(Beginning of INFORMATION PROVIDED)

(* ===== verification/LiquidityMining.v ===== *)
(** * Liquidity mining

    Models [pallets/liquidity-mining/src/lib.rs] and [types.rs].  A global farm
    pays rewards from its own account into the pot; its yield farms divide them by
    their stake, and the deposits of a yield farm divide what the yield farm was
    given by the value of their shares.  A farm record that the code mutates
    inside [try_mutate] is read from the storage, passed along and written back at
    the end.  The ledger, the asset registry, the price adjustment, the accounts
    derived from the pallet's id and the whitelist of the duster are operations of
    [LmConfig]; the value of deposited shares is the callback of the caller.
    Block numbers and periods are [u32]. *)

From S2P Require Import Prelude Arithmetic Currency LiquidityMiningMath.

Definition MIN_DEPOSIT : Balance := 1000.
Definition MIN_YIELD_FARM_MULTIPLIER : FixedU128 := 1000000000000000.

(** [FixedU128::one()]. *)
Notation fixed_one := DIV (only parsing).

(** ** Types *)

Module FarmState.
Inductive t := Active | Stopped | Terminated.
#[global] Instance t_eq_dec : EqDecision t.
Proof. solve_decision. Defined.
Definition is_active (s : t) : bool := bool_decide (s = Active).
Definition is_stopped (s : t) : bool := bool_decide (s = Stopped).
Definition is_terminated (s : t) : bool := bool_decide (s = Terminated).
End FarmState.
(** Consequences of the invariant at one yield farm. *)
Lemma inv_owed_nonneg s k i d e yf :
  lm_inv s → YieldFarm s !! k = Some yf → Deposit s !! i = Some d → e ∈ DepositData.yield_farm_entries d →
  entry_key d e = k → 0 <= entry_owed (YieldFarmData.accumulated_rpvs yf) e.
Proof.
  intros I Hy Hd He <-. destruct (inv_yield s I _ _ Hy) as (gf & _ & Yo).
  destruct (inv_deposit s I _ _ Hd) as [_ _ _ Hes]. destruct (Hes e He) as (yf' & Hy' & Ho).
  simplify_eq. apply entry_owed_nonneg; [by eapply yo_typed|done].
Qed.

(** One global farm, one of its yield farms, one deposit and the active farm of one
    pool change together. *)
Section change.
Context (s s' : lm) (g : Z) (p : AmmPoolId) (y i : Z).
Context (ogf : option (GlobalFarmData.t AccountId)) (oyf : option YieldFarmData.t)
  (od : option (DepositData.t AmmPoolId)) (oa : option Z).

Notation k := (p, g, y).

Record changes : Prop := {
  ch_farm_seq : FarmSequencer s <= FarmSequencer s' ∧ fits u32 (FarmSequencer s');
  ch_deposit_seq : DepositSequencer s <= DepositSequencer s' ∧ fits u128 (DepositSequencer s');
  ch_block : lm_block s <= lm_block s';
  ch_GF : GlobalFarm s' = partial_alter (λ _, ogf) g (GlobalFarm s);
  ch_YF : YieldFarm s' = partial_alter (λ _, oyf) k (YieldFarm s);
  ch_D : Deposit s' = partial_alter (λ _, od) i (Deposit s);
  ch_AF : ActiveYieldFarm s' = partial_alter (λ _, oa) (p, g) (ActiveYieldFarm s);
  (** The global farm counts the change of the yield farm. *)
  ch_global gf' : ogf = Some gf' → global_ok (lm_block s') (FarmSequencer s') (YieldFarm s') g gf';
  ch_global_gone : ogf = None → farm_sum one_farm g (YieldFarm s') = 0;
  (** The other yield farms of the global farm stay in order. *)
  ch_global_grows gf gf' p' y' yf : GlobalFarm s !! g = Some gf → ogf = Some gf' →
    YieldFarm s !! (p', g, y') = Some yf → (p', g, y') ≠ k →
    GlobalFarmData.accumulated_rpz gf <= GlobalFarmData.accumulated_rpz gf' ∧
    GlobalFarmData.blocks_per_period gf' = GlobalFarmData.blocks_per_period gf ∧
    (YieldFarmData.state yf ≠ FarmState.Terminated → GlobalFarmData.state gf' = FarmState.Active);
  ch_yield yf' : oyf = Some yf' → ∃ gf', ogf = Some gf' ∧
    yield_ok (lm_block s') (FarmSequencer s') (Deposit s') k gf' yf';
  ch_yield_gone : oyf = None → entry_sum one_each k (Deposit s') = 0;
  ch_yield_grows yf yf' : YieldFarm s !! k = Some yf → oyf = Some yf' → yield_grows yf yf';
  (** The entries in other yield farms are the old ones. *)
  ch_deposit d' : od = Some d' → 0 < i <= DepositSequencer s' ∧ fits u128 (DepositData.shares d') ∧
    NoDup (YieldFarmEntry.yield_farm_id <$> DepositData.yield_farm_entries d') ∧
    ∀ e, e ∈ DepositData.yield_farm_entries d' →
      if decide (entry_key d' e = k) then ∃ yf', oyf = Some yf' ∧ entry_ok yf' e
      else ∃ d, Deposit s !! i = Some d ∧ entry_key d e = entry_key d' e ∧ e ∈ DepositData.yield_farm_entries d;
  ch_entries f k' : (f = one_each ∨ f = shares_each ∨ f = valued_each ∨ ∃ r, f = owed_each r) → k' ≠ k →
    from_option (deposit_sum f k') 0 od = from_option (deposit_sum f k') 0 (Deposit s !! i);
  ch_active y' : oa = Some y' ↔
    ∃ yf, YieldFarm s' !! (p, g, y') = Some yf ∧ YieldFarmData.state yf = FarmState.Active;
  ch_pot : pot_covers s';
}.

Hypothesis I : lm_inv s.
Hypothesis C : changes.

Lemma change_entry_sum f k' :
  (f = one_each ∨ f = shares_each ∨ f = valued_each ∨ ∃ r, f = owed_each r) → k' ≠ k →
  entry_sum f k' (Deposit s') = entry_sum f k' (Deposit s).
Proof. intros Hf Hne. rewrite (ch_D C), entry_sum_alter, (ch_entries C f k') by done. lia. Qed.

Lemma change_global g' gf' :
  GlobalFarm s' !! g' = Some gf' → global_ok (lm_block s') (FarmSequencer s') (YieldFarm s') g' gf'.
Proof.
  rewrite (ch_GF C). destruct (decide (g' = g)) as [->|Hne].
  - rewrite lookup_partial_alter_eq. apply (ch_global C).
  - rewrite lookup_partial_alter_ne by done. intros Hg. destruct (inv_global s I g' gf' Hg).
    pose proof (proj1 (ch_farm_seq C)). pose proof (ch_block C).
    constructor; [done|done|lia|by eapply lm_block_mono|..];
      rewrite (ch_YF C), farm_sum_alter_ne by done; done.
Qed.

Lemma change_yield k' yf' : YieldFarm s' !! k' = Some yf' →
  ∃ gf', GlobalFarm s' !! k'.1.2 = Some gf' ∧ yield_ok (lm_block s') (FarmSequencer s') (Deposit s') k' gf' yf'.
Proof.
  destruct (decide (k' = k)) as [->|Hne].
  - rewrite (ch_YF C), lookup_partial_alter_eq. intros Hy. destruct (ch_yield C yf' Hy) as (gf' & Hgf & Ho).
    exists gf'. simpl. by rewrite (ch_GF C), lookup_partial_alter_eq.
  - intros Hy'. pose proof Hy' as Hy. rewrite (ch_YF C), lookup_partial_alter_ne in Hy by done.
    destruct (inv_yield s I k' yf' Hy) as (gf & Hgf & Ho).
    assert (∃ gf', GlobalFarm s' !! k'.1.2 = Some gf' ∧
      GlobalFarmData.accumulated_rpz gf <= GlobalFarmData.accumulated_rpz gf' ∧
      GlobalFarmData.blocks_per_period gf' = GlobalFarmData.blocks_per_period gf ∧
      (YieldFarmData.state yf' ≠ FarmState.Terminated → GlobalFarmData.state gf' = FarmState.Active))
      as (gf' & Hgf' & Hr & Hb & Hs).
    { destruct k' as [[p' g'] y']. simpl in *. destruct (decide (g' = g)) as [->|Hg].
      - rewrite (ch_GF C), lookup_partial_alter_eq. destruct ogf as [gf'|] eqn:E.
        + exists gf'. split; [done|]. by eapply (ch_global_grows C).
        + pose proof (ch_global_gone C E) as Hz.
          pose proof (farm_sum_elem one_farm g (YieldFarm s') p' y' yf') as Hle. unfold one_farm at 2 in Hle.
          exfalso. apply (Z.nle_succ_diag_l 0). rewrite <- Hz at 2. by apply Hle.
      - exists gf. rewrite (ch_GF C), lookup_partial_alter_ne by done.
        split_and!; [done..|]. apply Ho. }
    exists gf'. split; [done|]. pose proof (inv_global s I _ _ Hgf) as Hg.
    pose proof (proj1 (ch_farm_seq C)). pose proof (ch_block C).
    destruct Ho. constructor; rewrite ?Hb, ?change_entry_sum by eauto; try done; try lia.
    eapply lm_block_mono; [by eapply go_typed|done..].
Qed.

Lemma change_entry_ok e k' :
  k' ≠ k ∨ is_Some oyf →
  (∃ yf, YieldFarm s !! k' = Some yf ∧ entry_ok yf e) → ∃ yf, YieldFarm s' !! k' = Some yf ∧ entry_ok yf e.
Proof.
  intros Hk (yf & Hy & Ho). rewrite (ch_YF C). destruct (decide (k' = k)) as [->|Hne].
  - destruct Hk as [?|[yf' E]]; [done|]. exists yf'. rewrite lookup_partial_alter_eq. split; [done|].
    destruct (ch_yield C yf' E) as (? & _ & Yo'). destruct (inv_yield s I _ _ Hy) as (? & _ & Yo).
    eapply entry_ok_grows; [by eapply yo_typed|by eapply yo_typed|by eapply (ch_yield_grows C)|done].
  - exists yf. by rewrite lookup_partial_alter_ne.
Qed.

Lemma change_deposit j d' : Deposit s' !! j = Some d' → deposit_ok (DepositSequencer s') (YieldFarm s') j d'.
Proof.
  intros Hd'. pose proof Hd' as Hd. rewrite (ch_D C) in Hd. destruct (decide (j = i)) as [->|Hne].
  - rewrite lookup_partial_alter_eq in Hd. destruct (ch_deposit C d' Hd) as (Hi & Hs & Hn & He).
    constructor; [done..|]. intros e Hin. specialize (He e Hin). case_decide as Hk.
    + destruct He as (yf' & E & Ho). exists yf'. by rewrite (ch_YF C), Hk, lookup_partial_alter_eq.
    + destruct He as (d & E & Ek & Hin'). rewrite <- Ek in *. apply change_entry_ok; [by left|].
      by apply (inv_deposit s I i d E).
  - rewrite lookup_partial_alter_ne in Hd by done. destruct (inv_deposit s I j d' Hd) as [? ? ? He].
    pose proof (proj1 (ch_deposit_seq C)). constructor; [lia|done..|]. intros e Hin. apply change_entry_ok; [|by apply He].
    destruct oyf as [yf'|] eqn:E; [by right|left]. intros Hk.
    pose proof (ch_yield_gone C E) as Hz.
    pose proof (entry_sum_elem one_each k (Deposit s') j d' e) as Hle. unfold one_each at 1 2 in Hle.
    rewrite Hz in Hle. specialize (Hle ltac:(done) Hd' Hin Hk). lia.
Qed.

Lemma change_active : active_ok (YieldFarm s') (ActiveYieldFarm s').
Proof.
  intros p' g' y'. rewrite (ch_AF C). destruct (decide ((p', g') = (p, g))) as [E|Hne].
  - simplify_eq. rewrite lookup_partial_alter_eq. apply (ch_active C).
  - rewrite lookup_partial_alter_ne by done. rewrite (ch_YF C), lookup_partial_alter_ne by naive_solver.
    apply (inv_active s I).
Qed.

Lemma inv_change : lm_inv s'.
Proof.
  constructor; [apply (ch_farm_seq C)|apply (ch_deposit_seq C)|apply change_global|apply change_yield
    |apply change_deposit|apply change_active|apply (ch_pot C)].
Qed.
End change.

(** *** Changes of the farms alone *)

Lemma no_deposit_zero s : lm_inv s → Deposit s !! 0 = None.
Proof.
  intros I. destruct (Deposit s !! 0) as [d|] eqn:E; [|done]. destruct (inv_deposit s I 0 d E). lia.
Qed.
Lemma no_yield_farm_zero s p g : lm_inv s → YieldFarm s !! (p, g, 0) = None.
Proof.
  intros I. destruct (YieldFarm s !! (p, g, 0)) as [yf|] eqn:E; [|done].
  destruct (inv_yield s I _ _ E) as (gf & _ & []). simpl in *. lia.
Qed.
Lemma entry_sum_no_farm s f k : lm_inv s → YieldFarm s !! k = None → entry_sum f k (Deposit s) = 0.
Proof.
  intros I Hk. apply sum_kmap_zero. intros i d Hd. unfold deposit_sum.
  erewrite sum_list_with_Z_ext; [apply sum_list_with_Z_zero|]. intros e He. simpl. case_decide as E; [|done].
  destruct (do_entries _ _ _ _ (inv_deposit s I i d Hd) e He) as (yf & Hy & _). congruence.
Qed.
Lemma farm_sum_no_global s f g : lm_inv s → GlobalFarm s !! g = None → farm_sum f g (YieldFarm s) = 0.
Proof.
  intros I Hg. apply farm_sum_none. intros p y. destruct (YieldFarm s !! (p, g, y)) as [yf|] eqn:E; [|done].
  destruct (inv_yield s I _ _ E) as (gf & Hgf & _). simpl in Hgf. congruence.
Qed.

(End of INFORMATION PROVIDED)

◆ EXERCISE PROMPT ◆
Using the entries, state how many of their lines hold "other"; give the number and no more.

◆ TASK RESULT ◆
2